一、材料与仪器

30%丙烯酰胺溶液；1.5mol/L Tris-HCl分离胶缓冲液，PH8.8；1.0mol/L Tris-HCl浓缩胶缓冲液，PH6.8；电泳缓冲液，PH8.3；10%SDS溶液；10%过硫酸铵溶液；样品处理液；染色液；脱色液；电泳玻璃板，电泳电源架，电泳槽，电泳仪等；蛋白Mark。

二、方法与步骤

1) 分离胶和浓缩胶配制
按下表比例分别配制分离胶和浓缩胶：

表2-7：聚丙烯酰胺组成

2)凝胶板的准备
a) 洗板：
将洗洁精用温水稀释后，用它浸透海绵擦洗二块玻璃板，然后用自来水洗净，再用酒精将板擦干。
b)配板：
将二块玻璃板叠放整齐，用夹子两边夹好，下沿两边角可用凡士林封住缝隙，将这二块玻璃板固定在底座上。
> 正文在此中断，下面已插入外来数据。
Lemma takewhile_app_stop (a : list A) c r :
  forallb p a = true → p c = false →
  takewhile p (a ++ c :: r) = a ∧ dropwhile p (a ++ c :: r) = c :: r.
Proof.
  intros Ha Hc. induction a as [|d a IH]; simpl in *.
  - by rewrite Hc.
  - apply andb_true_iff in Ha as [-> Ha]. destruct (IH Ha) as [-> ->].
    done.
Qed.

Lemma takewhile_app_stops (a s : list A) :
  forallb p a = true → stops p s →
  takewhile p (a ++ s) = a ∧ dropwhile p (a ++ s) = s.
Proof.
  intros Ha Hs. destruct s as [|c r].
  - rewrite app_nil_r. clear Hs. induction a as [|d a IH]; [done|].
    simpl in *. apply andb_true_iff in Ha as [-> Ha].
    by destruct (IH Ha) as [-> ->].
  - by apply takewhile_app_stop.
Qed.

Lemma dropwhile_stops (s : list A) : stops p (dropwhile p s).
Proof.
  induction s as [|c s IH]; simpl; [done|].
  by destruct (p c) eqn:Hc.
Qed.

Lemma dropwhile_id (s : list A) : stops p s → dropwhile p s = s.
Proof. destruct s as [|c s]; simpl; [done|]. by intros ->. Qed.

Lemma dropwhile_sublist (s : list A) : dropwhile p s `sublist_of` s.
Proof.
  induction s as [|c s IH]; simpl; [done|].
  destruct (p c); [by constructor|done].
Qed.

Lemma takewhile_all (a : list A) :
  forallb p a = true → takewhile p a = a ∧ dropwhile p a = [].
Proof.
  induction a as [|d a IH]; simpl; [done|].
  intros [-> Ha]%andb_true_iff. by destruct (IH Ha) as [-> ->].
Qed.
End Scanning.

Lemma lazy_body_cons c s :
  lazy_body (c :: s)
  = if startswith (c :: s) (LF :: fence) then Some []
    else cons c <$> lazy_body s.
Proof. done. Qed.

Lemma lazy_body_Some s body :
  lazy_body s = Some body → ∃ rest, s = body ++ LF :: fence ++ rest.
Proof.
  revert body. induction s as [|c s IH]; intros body; [done|].
  rewrite lazy_body_cons.
  destruct (startswith (c :: s) (LF :: fence)) eqn:Hs.
  - intros [= <-]. by apply startswith_true in Hs.
  - destruct (lazy_body s) as [b|]; [|done]. simpl. intros [= <-].
    destruct (IH b eq_refl) as [rest ->]. by exists rest.
Qed.

Lemma lazy_body_is_Some body rest :
  is_Some (lazy_body (body ++ LF :: fence ++ rest)).
Proof.
  induction body as [|c body IH]; [done|].
  rewrite <- app_comm_cons, lazy_body_cons.
  destruct (startswith _ _); [done|].
  destruct IH as [b ->]. done.
Qed.

(** No occurrence of the closing fence starts inside a body that holds
    none: the lazy group stops exactly at the end of such a body. *)
Lemma lazy_body_exact body rest :
  contains body (LF :: fence) = false →
  lazy_body (body ++ LF :: fence ++ rest) = Some body.
Proof.
  induction body as [|c body IH]; intros Hfree; [done|].
  simpl in Hfree. apply orb_false_iff in Hfree as [Hhead Hfree].
  rewrite <- app_comm_cons, lazy_body_cons, (IH Hfree).
  destruct (startswith (c :: body ++ _) _) eqn:Hs; [|done].
  apply startswith_true in Hs as [b Hb].
  assert (Hnot : startswith (c :: body) (LF :: fence) ≠ true)
    by (by rewrite Hhead).
  destruct Hnot. apply startswith_true.
  destruct body as [|c1 [|c2 [|c3 body]]]; simplify_eq/=.
Qed.

Section FencedBlocks.
Context {U : UnicodeData}.

Lemma isword_LF : isword LF = false.
Proof. done. Qed.
(** X16.  For a dense view stored column after column, [si = 1] and
    [sj = ni], with at least one row and one column and no overflow in
    the differences and products the macro computes, the enabled pointer
    check is exact as well: a pointer passes if and only if it is the
    address of an element. *)
Theorem check_img_ptr_exact_on_dense_columns :
  forall `{Libc} (S R : Type) (msg : string) (p : Z) (r : R)
         (img : BufferDescriptor) (w : world S),
    si img = 1 -> sj img = ni img -> 1 <= ni img -> 1 <= nj img ->
    no_overflow img ->
    (DebugOn.check_img_ptr msg (pure p) (pure r) (pure img) w = Some (Next, w)
     <-> element_address img p).
Proof.
  intros L S R msg p r img w Hsi Hsj Hni Hnj NoOv.
  rewrite check_img_ptr_passes_iff, (computed_last_no_overflow img NoOv).
  unfold last_address, element_address.
  rewrite Hsi, Hsj. split.
  - intros [Lo Hi].
    exists ((p - base img) mod ni img), ((p - base img) / ni img).
    pose proof (Z.div_mod (p - base img) (ni img)) as DM.
    pose proof (Z.mod_pos_bound (p - base img) (ni img)) as MB.
    assert (0 <= (p - base img) / ni img) by (apply Z.div_pos; lia).
    assert ((p - base img) / ni img < nj img).
    { apply Z.div_lt_upper_bound; [lia|].
      replace (ni img * nj img) with ((nj img - 1) * ni img + ni img) by ring.
      lia. }
    repeat split; lia.
  - intros (i & j & Hi & Hj & ->).
    assert (0 <= j * ni img) by (apply Z.mul_nonneg_nonneg; lia).
    assert (j * ni img <= (nj img - 1) * ni img)
      by (apply Z.mul_le_mono_nonneg_r; lia).
    lia.
Qed.

Lemma check_img_ptr_exact_on_dense_columns_witness :
  let view := {| base := 1000; ni := 4; nj := 3; si := 1; sj := 4 |} in
  si view = 1 /\ sj view = ni view /\ 1 <= ni view /\ 1 <= nj view
  /\ no_overflow view
  /\ element_address view 1007.
Proof.
  intros view.
  assert (NoOv : no_overflow view).
  { unfold no_overflow, fits_int, int_min, int_max. simpl. lia. }
  split; [reflexivity|]. split; [reflexivity|].
  split; [simpl; lia|]. split; [simpl; lia|]. split; [exact NoOv|].
  apply (check_img_ptr_exact_on_dense_columns unit Z "p:" 1007 0 view
           (World tt EmptyString)); try reflexivity; try exact NoOv;
    simpl; lia.
Defined.

(** ** The line of the pointer check *)

Section PointerLine.
Local Open Scope string_scope.

Lemma show_hex_no_LF (d : Hexadecimal.uint) :
  mentions LF (HexadecimalString.NilEmpty.string_of_uint d) = false.
Proof. induction d; simpl; auto. Qed.

(** The rendering of glibc stays within the line. *)
Lemma glibc_show_ptr_no_LF (a : Z) : mentions LF (glibc_show_ptr a) = false.
Proof.
  unfold glibc_show_ptr. destruct (a =? 0)%Z; [reflexivity|].
  unfold HexadecimalString.NilZero.string_of_uint.
  destruct (N.to_hex_uint (Z.to_N a)); simpl; auto using show_hex_no_LF.
Qed.

Lemma pointer_violation_line_one_line `{Libc} (msg : string) (p : Z)
    (img : BufferDescriptor) :
  (forall a : Z, mentions LF (show_ptr a) = false) ->
  mentions LF msg = false ->
  one_line (pointer_violation_line msg p img) = true.
Proof.
  intros Ptr M. unfold pointer_violation_line.
  rewrite (one_line_append msg) by exact M.
  repeat first
    [ rewrite (one_line_append (show_ptr _)) by apply Ptr
    | rewrite (one_line_append (show_int _)) by apply show_int_no_LF
    | rewrite (one_line_append " out of bound (") by reflexivity
    | rewrite (one_line_append ",") by reflexivity
    | rewrite (one_line_append "x") by reflexivity
    | rewrite (one_line_append ", ") by reflexivity ].
  reflexivity.
Qed.
End PointerLine.

(** Finds a piece in a chain of appended texts. *)
Ltac find_piece :=
  repeat first
    [ apply occurs_prefix, prefix_append
    | apply occurs_append_l ].

(** X17.  With the switch enabled, a C library whose [%p] rendering holds
    no line feed, and a label that holds neither a percent sign nor a
    line feed: for a pointer below the base or above the last address as
    the macro computes it in [int], the function whose body
    reaches [check_img_ptr(msg, p, r, img)] returns [r], whatever follows
    the check in the body, and the standard output has grown by exactly
    one line, which starts with the label and holds the renderings of
    [p] and of the base and the numerals of both extents and both
    strides. *)
Theorem check_img_ptr_out_of_span_reports :
  forall `{Libc} (S R : Type) (msg : string) (p : Z) (r : R)
         (img : BufferDescriptor) (rest : stmt S R) (w : world S),
    (forall a : Z, mentions LF (show_ptr a) = false) ->
    plain_label msg = true ->
    p < base img \/ p > computed_last img ->
    call (DebugOn.check_img_ptr msg (pure p) (pure r) (pure img) ;; rest)%cpp w
      = Some (r, emit (pointer_violation_line msg p img) w)
    /\ one_line (pointer_violation_line msg p img) = true
    /\ String.prefix msg (pointer_violation_line msg p img) = true
    /\ occurs (show_ptr p) (pointer_violation_line msg p img) = true
    /\ occurs (show_ptr (base img)) (pointer_violation_line msg p img) = true
    /\ occurs (show_int (ni img)) (pointer_violation_line msg p img) = true
    /\ occurs (show_int (si img)) (pointer_violation_line msg p img) = true
    /\ occurs (show_int (nj img)) (pointer_violation_line msg p img) = true
    /\ occurs (show_int (sj img)) (pointer_violation_line msg p img) = true.
Proof.
  intros L S R msg p r img rest w Ptr P O.
  split.
  { apply call_ret, Seq_ret.
    rewrite check_img_ptr_outside by exact O.
    apply check_img_ptr_block_runs. auto with text. }
  split.
  { apply pointer_violation_line_one_line; auto with text. }
  unfold pointer_violation_line.
  split; [apply prefix_append|].
  repeat split; find_piece.
Qed.

Lemma check_img_ptr_out_of_span_reports_witness :
  let view := {| base := 1000; ni := 4; nj := 3; si := 3; sj := 1 |} in
  (forall a : Z, mentions LF (@show_ptr glibc a) = false)
  /\ plain_label "Array2D::value:" = true
  /\ (1012 < base view \/ 1012 > computed_last view)
  /\ call (DebugOn.check_img_ptr "Array2D::value:" (pure 1012) (pure 0)
             (pure view) ;; (fun _ : world unit => None))%cpp
       (World tt EmptyString)
     = Some (0, World tt ("Array2D::value:0x3f4 out of bound (0x3e8,4x3, 3x1"
                          ++ endl)%string).
Proof.
  intros view.
  assert (O : 1012 < base view \/ 1012 > computed_last view)
    by (right; vm_compute; reflexivity).
  split; [exact glibc_show_ptr_no_LF|]. split; [reflexivity|].
  split; [exact O|].
  exact (proj1 (check_img_ptr_out_of_span_reports unit Z "Array2D::value:"
                  1012 0 view (fun _ => None) (World tt EmptyString)
                  glibc_show_ptr_no_LF eq_refl O)).
Defined.
(** The vector cosine stores one more than the cosine polynomial. *)
Lemma cos4_vector_lanes (cosx0 cosx1 cosx2 cosx3 x0 x1 x2 x3 : float) :
  cos4_vector [cosx0; cosx1; cosx2; cosx3] [x0; x1; x2; x3]
  = Ok (map (fun x => 1 + Spec.cos_poly x) [x0; x1; x2; x3]).
Proof.
  rewrite <- (map_ext _ _ (fun x => f_equal (add 1) (taylor_cos_spec x))).
  reflexivity.
Qed.

(** C4: on the batch of four zeros [cos4_vector] stores 2 in every lane,
    where the degree-10 cosine polynomial of the claim is 1. *)
Theorem cos4_vector_at_zero (cosx0 cosx1 cosx2 cosx3 : float) :
  cos4_vector [cosx0; cosx1; cosx2; cosx3] [0; 0; 0; 0] = Ok [2; 2; 2; 2]
  /\ map Spec.cos_poly [0; 0; 0; 0] = [1; 1; 1; 1].
Proof.
  split; reflexivity.
Qed.

(** * More facts about binary64 arithmetic

    Negation, the order, and subtraction of a number from itself; they serve
    the statements about the error measure and about the symmetry of the
    range reduction. *)

Section Binary64Symmetry.

Local Open Scope Z_scope.

Lemma SFmul_neg_one (x : spec_float) :
  valid_binary x = true ->
  SF64mul x (S754_finite true 4503599627370496 (-52)) = SFopp x.
Proof.
  unfold SF64mul, SFmul; destruct x as [sx|sx| |sx mx ex]; simpl;
    try (intros _; now rewrite ?xorb_true_r).
  unfold bounded, canonical_mantissa.
  intros H; apply andb_prop in H; destruct H as [Hc He].
  apply Z.eqb_eq in Hc.
  rewrite xorb_true_r, Pos.mul_comm.
  unfold binary_round_aux.
  rewrite (shr_fexp_times_2p52 mx ex Hc).
  cbn [shr_m loc_of_shr_record round_nearest_even].
  rewrite (shr_fexp_canonical mx ex Hc).
  cbn [shr_m]. now rewrite He.
Qed.
(** *** What the OR rule leaves *)

Lemma hits_search (r : regex) (s : list ascii) :
  hits (pieces r s) = 0 <-> search_go r s = None.
Proof.
  split; [apply hits_zero_search|]. intros H. unfold pieces.
  rewrite (scan_none r _ s H) by lia.
  clear. induction s as [|c s IH]; [reflexivity | exact IH].
Qed.

(** X8: the OR rule returns, and a search for its pattern in the text it
    returns finds nothing; applied to that text the rule changes
    nothing.  It appends one entry per chain it folded, and it folded
    none exactly when its pattern is not found in the text, and exactly
    when it returns the text as it was. *)
Theorem or_rule_leaves_none (sql : string) (st : list RewriteChange) :
  exists sql' n,
    _rewrite_or_to_in sql st = Ok (sql', st ++ repeat or_change n)
    /\ found_in or_pattern sql' = false
    /\ (forall st', _rewrite_or_to_in sql' st' = Ok (sql', st'))
    /\ (n = 0 <-> found_in or_pattern sql = false)
    /\ (n = 0 <-> sql' = sql).
Proof.
  pose proof (sub_result or_pattern or_repl or_change sql st
                (fun m Hm => proj1 (or_repl_ok m Hm))) as E.
  exists (text (rendered or_pattern (output or_repl) (chars sql))),
         (hits (pieces or_pattern (chars sql))).
  split; [exact E|]. split; [apply found_in_none, or_replaced|].
  split.
  { intros st'. apply sub_no_match, found_in_none, or_replaced. }
  assert (hits (pieces or_pattern (chars sql)) = 0
          <-> found_in or_pattern sql = false) as Hfound.
  { rewrite hits_search. unfold found_in, search.
    destruct (search_go or_pattern (chars sql)); split; congruence. }
  split; [exact Hfound|].
  split.
  - intros H0. unfold rendered. rewrite hits_none_render by exact H0.
    now rewrite pieces_text, text_chars.
  - intros Hsame.
    destruct (hits (pieces or_pattern (chars sql))) as [|n] eqn:Hn; [reflexivity|].
    exfalso.
    pose proof (render_count_lt "=" (output or_repl) (pieces or_pattern (chars sql)))
      as Hlt.
    fold (rendered or_pattern (output or_repl) (chars sql)) in Hlt.
    apply (f_equal chars) in Hsame. rewrite chars_text in Hsame.
    rewrite Hsame, pieces_text, Hn in Hlt.
    enough (count "=" (chars sql) < count "=" (chars sql)) by lia.
    apply Hlt; [|lia].
    eapply Forall_impl; [apply pieces_sound|]. intros [a|m] Hm; [exact I|].
    apply (or_repl_ok m Hm).
Qed.

(** *** The entries of the change list *)

(** X9: the change list of [rewrite_query] is in the order of the rules: at
    most one entry for each of the two null replacements, then one entry
    per OR chain that was folded in the text rule 1 returned, then one
    per YEAR comparison that was rewritten in the text the OR rule
    returned. *)
Theorem changes_in_rule_order (sql tier : string) :
  exists r d,
    rewrite_query sql tier = Ok r
    /\ (d = [] \/ d = [not_null_change] \/ d = [is_null_change]
        \/ d = [not_null_change; is_null_change])
    /\ changes r
       = d ++ repeat or_change
                (hits (pieces or_pattern (null_normal (chars sql))))
           ++ repeat year_change
                (hits (pieces year_pattern
                         (rendered or_pattern (output or_repl)
                            (null_normal (chars sql))))).
Proof.
  destruct (null_rule_cases sql []) as (d & E1 & _ & Hd). cbn [app] in E1.
  set (s1 := null_normal (chars sql)) in *.
  pose proof (sub_result or_pattern or_repl or_change (text s1) d
                (fun m Hm => proj1 (or_repl_ok m Hm))) as E2.
  rewrite chars_text in E2.
  set (s2 := rendered or_pattern (output or_repl) s1) in *.
  pose proof (sub_result year_pattern year_repl year_change (text s2)
                (d ++ repeat or_change (hits (pieces or_pattern s1)))
                (fun m Hm => proj1 (year_repl_ok m Hm))) as E3.
  rewrite chars_text in E3.
  eexists _, d. split; [|split; [exact Hd|]].
  - unfold rewrite_query, _rewrite_or_to_in, _rewrite_year_function_on_column,
      mbind, M_bind.
    rewrite E1, E2, E3. destruct (bool_decide _); reflexivity.
  - cbn [changes]. now rewrite <- app_assoc.
Qed.

(** *** The second value of an OR chain *)

Lemma sep_needs_blank (c : ascii) (s : list ascii) :
  is_space c = false -> match_at or_separator (c :: s) = None.
Proof.
  intros Hc. unfold match_at, or_separator. cbn [Cat Plus run sp].
  now rewrite Hc.
Qed.

Lemma pieces_solid (v more : list ascii) :
  solid v -> pieces or_separator (v ++ more) = map Keep v ++ pieces or_separator more.
Proof.
  intros Hv. apply pieces_skip. induction Hv as [|c v Hc _ IH]; [reflexivity|].
  cbn [clear_before app]. now rewrite (sep_needs_blank c _ Hc).
Qed.

Lemma split_go_keep (v : list ascii) (ps : list piece) (cur : list ascii) :
  split_go (map Keep v ++ ps) cur = split_go ps (rev v ++ cur).
Proof.
  revert cur. induction v as [|c v IH]; intros cur; [reflexivity|].
  cbn [map app split_go rev]. rewrite IH, <- app_assoc. reflexivity.
Qed.

Lemma split_head (v more : list ascii) :
  solid v -> more = [] \/ sep_here more ->
  exists items, split or_separator (text (v ++ more)) = text v :: items.
Proof.
  intros Hv Hmore. unfold split. rewrite chars_text, (pieces_solid _ _ Hv), split_go_keep.
  rewrite app_nil_r.
  destruct Hmore as [->|Hsep].
  - exists []. cbn. now rewrite rev_involutive.
  - apply sep_here_iff in Hsep.
    destruct (match_at or_separator more) as [[rest g]|] eqn:E; [|contradiction].
    pose proof (sep_consumes _ _ _ E) as Hlt.
    destruct (match_at_sound _ _ _ _ E) as (t & -> & _).
    assert (t <> []) as Ht by (intros ->; cbn in Hlt; lia).
    rewrite (pieces_hit _ _ _ _ E Ht). cbn [split_go]. rewrite rev_involutive. eauto.
Qed.

Lemma star_or_more_head (g g' : groups) (more : list ascii) :
  matches (Star or_more) g more g' -> more = [] \/ sep_here more.
Proof.
  intros H. inversion H; subst; [now left|]. right.
  eapply or_more_sep; eassumption.
Qed.

Lemma value_shorter (part : string) :
  part <> "" -> length (chars (value_of part)) < length (chars part).
Proof.
  intros Hne. destruct (value_of_spec part) as [->|(pp & z & E & ->)].
  - destruct part; [contradiction | cbn; lia].
  - destruct (strip_part (text z)) as (a & b & Hz). rewrite chars_text in Hz.
    apply (f_equal length) in Hz. rewrite !length_app in Hz.
    rewrite E, length_app. cbn [length]. lia.
Qed.

Lemma value_without_eq (part : string) :
  Forall (fun a => a <> "="%char) (chars part) -> value_of part = "".
Proof.
  intros H. destruct (value_of_spec part) as [->|(pp & z & E & _)]; [reflexivity|].
  rewrite E in H. apply Forall_app in H as [_ H]. inversion H; subst. contradiction.
Qed.

(** X10: for every match of the OR pattern the replacement function returns
    [WHERE col IN (v1, x, ...)], where [x] stands in the place of the
    second value [v2] of the chain (the text without blanks after the
    second equals sign).  [x] is never [v2]: it is what follows the first
    equals sign inside [v2], stripped, and the empty text when [v2] has
    none. *)
Theorem or_rule_second_value (t rest : list ascii) (g : groups)
    (st : list RewriteChange) :
  match_at or_pattern (t ++ rest) = Some (rest, g) ->
  exists col v1 v2 more items,
    g !! 1 = Some col /\ g !! 2 = Some v1 /\ g !! 3 = Some (v2 ++ more)
    /\ solid v2 /\ v2 <> [] /\ stops (fun a => negb (is_space a)) more
    /\ or_repl (Found t g) st
       = Ok ("WHERE " +:+ text col +:+ " IN ("
             +:+ join ", " (text v1 :: value_of (text v2) :: items) +:+ ")",
             st ++ [or_change])
    /\ length (chars (value_of (text v2))) < length v2
    /\ (Forall (fun a => a <> "="%char) v2 -> value_of (text v2) = "").
Proof.
  intros E. destruct (match_at_sound _ _ _ _ E) as (t' & Et & Hm).
  apply app_inv_tail in Et as <-.
  destruct (or_text _ _ Hm) as (u & Hu & Hok & Hg).
  pose proof (or_output (Found t g) u Hg) as Hout.
  pose proof (proj1 (or_repl_ok (Found t g) Hm) st) as Hrun.
  destruct (matches_seq_inv _ _ _ _ _ (ok_rest u Hok))
    as (v2 & more & g1 & Hrest & Hv2 & Hmore).
  apply matches_plus_cls in Hv2 as (Hsolid & Hne & ->).
  apply solid_nsp in Hsolid.
  apply star_or_more_head in Hmore as Hhead.
  destruct (split_head v2 more Hsolid Hhead) as (items & Hsplit).
  exists (o_col u), (o_v1 u), v2, more, (map value_of items).
  split; [|split; [|split; [|split; [exact Hsolid|split; [exact Hne|split; [|split; [|split]]]]]]].
  - rewrite Hg. unfold or_env. rewrite !lookup_insert_ne by discriminate.
    apply lookup_insert_eq.
  - rewrite Hg. unfold or_env. rewrite lookup_insert_ne by discriminate.
    apply lookup_insert_eq.
  - rewrite Hg, <- Hrest. apply lookup_insert_eq.
  - destruct Hhead as [->|(t1 & r1 & g2 & -> & Hsep)]; [exact I|].
    unfold or_separator in Hsep. cbn [Cat] in Hsep.
    apply matches_seq_inv in Hsep as (b & x & g3 & -> & Hb & _).
    apply matches_plus_cls in Hb as (Hb & Hbne & _).
    destruct b as [|b0 b]; [contradiction|]. inversion Hb; subst.
    cbn [app stops]. now apply negb_false_iff.
  - rewrite Hrun. f_equal. f_equal. apply chars_inj. rewrite Hout.
    unfold or_out, or_items. rewrite Hrest, Hsplit.
    rewrite !chars_app, !chars_text. reflexivity.
  - rewrite <- (chars_text v2) at 2. apply value_shorter.
    intros H0. apply (f_equal chars) in H0. rewrite chars_text in H0. contradiction.
  - intros Hno. apply value_without_eq. now rewrite chars_text.
Qed.
(** * ISRA: synthetic municipal accounts for Israeli communes

    A shallow embedding of [Isra.py], class [IsraelCommuneFinanceAnalyzer]:
    the static profile table, the per-metric simulators, the table
    construction and the historical overlay [_add_israeli_trends].

    Conventions of the embedding.
    - Python numbers are exact rationals [Q]: every decimal literal of the
      source is the rational it denotes, [*], [+], [-] and [/] are the
      rational operations.  Rounding of binary floating point is not
      modelled; results about values are stated up to [==].
    - A Python [dict] is a [gmap]; a [list] is a [list]; a pandas
      [DataFrame] is its number of rows (a [RangeIndex]) with a map from
      column label to column.
    - [np.random.normal] reads and advances NumPy's global generator.  The
      generator state is threaded explicitly: a simulator takes the state
      and returns the new one with its column.
    - A raised exception ([KeyError], [ValueError]) is [None]. *)

From Stdlib Require Import QArith Lqa.
From stdpp Require Import gmap strings list fin_maps.

Local Open Scope Q_scope.

(** ** The profile table *)

(** One value of the [configs] dictionary. *)
Record Config := mkConfig {
  population_base : Z;
  budget_base : Z;
  type : string;
  specialites : list string
}.
Lemma kernel_unit_interval (eps d : R) :
  (0 < eps)%R ->
  exists v,
    DiffusionMaps.kernel (Finite eps) (Finite d) = Finite v /\
    (0 <= v <= 1)%R /\
    ((d * d <= 1400 * eps)%R -> (0 < v)%R) /\
    ((1500 * eps <= d * d)%R -> v = 0%R).
Proof.
  intros Heps. rewrite kernel_exponent by lra.
  destruct (exp_nonpos (kernel_exponent_nonpos d Heps))
    as [v [Hv [Hrange [Hpos Hzero]]]].
  exists v. repeat split; try assumption; try lra.
  - intros Hd. apply Hpos.
    destruct (kernel_exponent_bounds d 700 Heps) as [Hlow _].
    unfold Float.exp_underflow.
    apply Rle_trans with (- 700)%R; [lra | apply Hlow; lra].
  - intros Hd. apply Hzero.
    destruct (kernel_exponent_bounds d 750 Heps) as [_ Hhigh].
    unfold Float.exp_underflow.
    apply Rle_lt_trans with (- 750)%R; [apply Hhigh; lra | lra].
Qed.

Lemma kernel_antitone (eps d1 d2 : R) :
  (0 < eps)%R -> (0 <= d1)%R -> (d1 <= d2)%R ->
  (Float.val (DiffusionMaps.kernel (Finite eps) (Finite d2))
   <= Float.val (DiffusionMaps.kernel (Finite eps) (Finite d1)))%R.
Proof.
  intros Heps H0 Hle. rewrite !kernel_exponent by lra.
  apply exp_nonpos_monotone; [| now apply kernel_exponent_nonpos].
  assert (Hsq : (d1 * d1 <= d2 * d2)%R) by nra.
  assert (Hinv : (0 < / (2 * eps))%R) by (apply Rinv_0_lt_compat; lra).
  unfold Rdiv. nra.
Qed.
插入配套梳子，在梳子下缘划线，指示灌胶位置。拔去梳子。
3) 灌胶
a)分离胶：
在分离胶的配置烧杯中按表2-7加料，混匀后利用滴管将分离胶（避免气泡产生）滴入二块玻璃板之间，至液面达到梳子下缘1cm处。用滴管缓慢加入水，注意不要冲乱胶面。静置，待分离胶聚合后，倒去或用滤纸吸去水层。
b) 浓缩胶：
在浓缩胶的配置烧杯中按配比加料，混匀后即刻用滴管加浓缩胶（避免气泡产生）覆于二块玻璃板之间的分离胶之上至满，轻轻插入梳子。静置待其凝结后，即制成凝胶板。用笔在梳子形成的凝胶凹口部位作好记号，指示样品点入时位置。
4）样品处理
取样：2ml（2管，1ml / 管）
a）工程菌：诱导前培养2.5h         每瓶加入180µl的IPTG诱导剂，诱导培养2h       取样：2ml（2管，1ml / 管）   
b）样品6000转离心10 min，收获包含体
c）完全倒干，诱导前样品：一管中加入30µl双蒸水，打散后加入另一管中，打散；
d) 诱导后样品：一管中加入50µl双蒸水，打散后加入另一管中，打散
e）等体积加loading buffer：诱导前加30µl , 诱导后加50µl
f）沸水浴10 min，煮完后以15000转离心10 min，取上清液走电泳
g）对照菌同样操作
h）样品及mark和loading buffer都各取15µl点样，点样顺序按；对照菌诱导后、对照菌诱导前、工程菌诱导前、工程菌诱导后，一起走电泳的两组间点mark，最右边的泳道点loading buffer，走SDS—聚丙烯酰胺凝胶电泳

1) 电泳
a) 将二块玻璃板制成的凝胶板上的夹子卸去，擦掉下沿两边角的凡士林。
b) 将凝胶板垂直靠在电泳槽里的电源架上，使凝胶板的凹沿面靠向电源架。通常两块凝胶板共用一个电源架。
c) 将凝胶板与电源架按要求固定于电源槽内。按要求加入电泳缓冲液，使分别加入在两块凝胶板中间电源架内的电泳缓冲液与加入在电泳槽中的电泳缓冲液互不相通。轻轻地拔去凝胶板内的梳子。
d) 取处理后的样品液，用微量进样器吸取适量样品液，将样品液缓缓加入凝胶板内地凹口部位（样品点入处）。注意不要冲散样品。
e)用二根导线连接电泳槽与电泳仪，注意红色与黑色电极的插头和插口相配。接通电源。控制电压在浓缩胶中为70—80V，这次实验我们控制在75V，走过浓缩胶后电压调为120V。电泳时观察凝胶板上的样品溴酚蓝的色条带走至近底端1cm 时，停止电泳。关闭电源。然后从电泳槽内小心取出凝胶板。
2)  染色
a) 用刀片或薄板将凝胶板外的两块玻璃板轻轻撬开，使凝胶倾伏在其中一块玻璃板上。
b) 用刀片在凝胶上沿分离胶与浓缩胶的交接处，将分离胶切下，并在分离胶的左上角切掉一小角，以标记样品顺序。
c)然后将分离胶小心移入染色器皿中。
d)在染色器皿中加入100 ml染色液，加盖，染色3小时。
3)脱色
将染色液倒去。染色的凝胶用水漂洗数遍，沥干水后置于染色皿中，再加入100 ml脱色液，加盖，脱色至染色的凝胶经脱色后能清晰显示出蛋白条带止。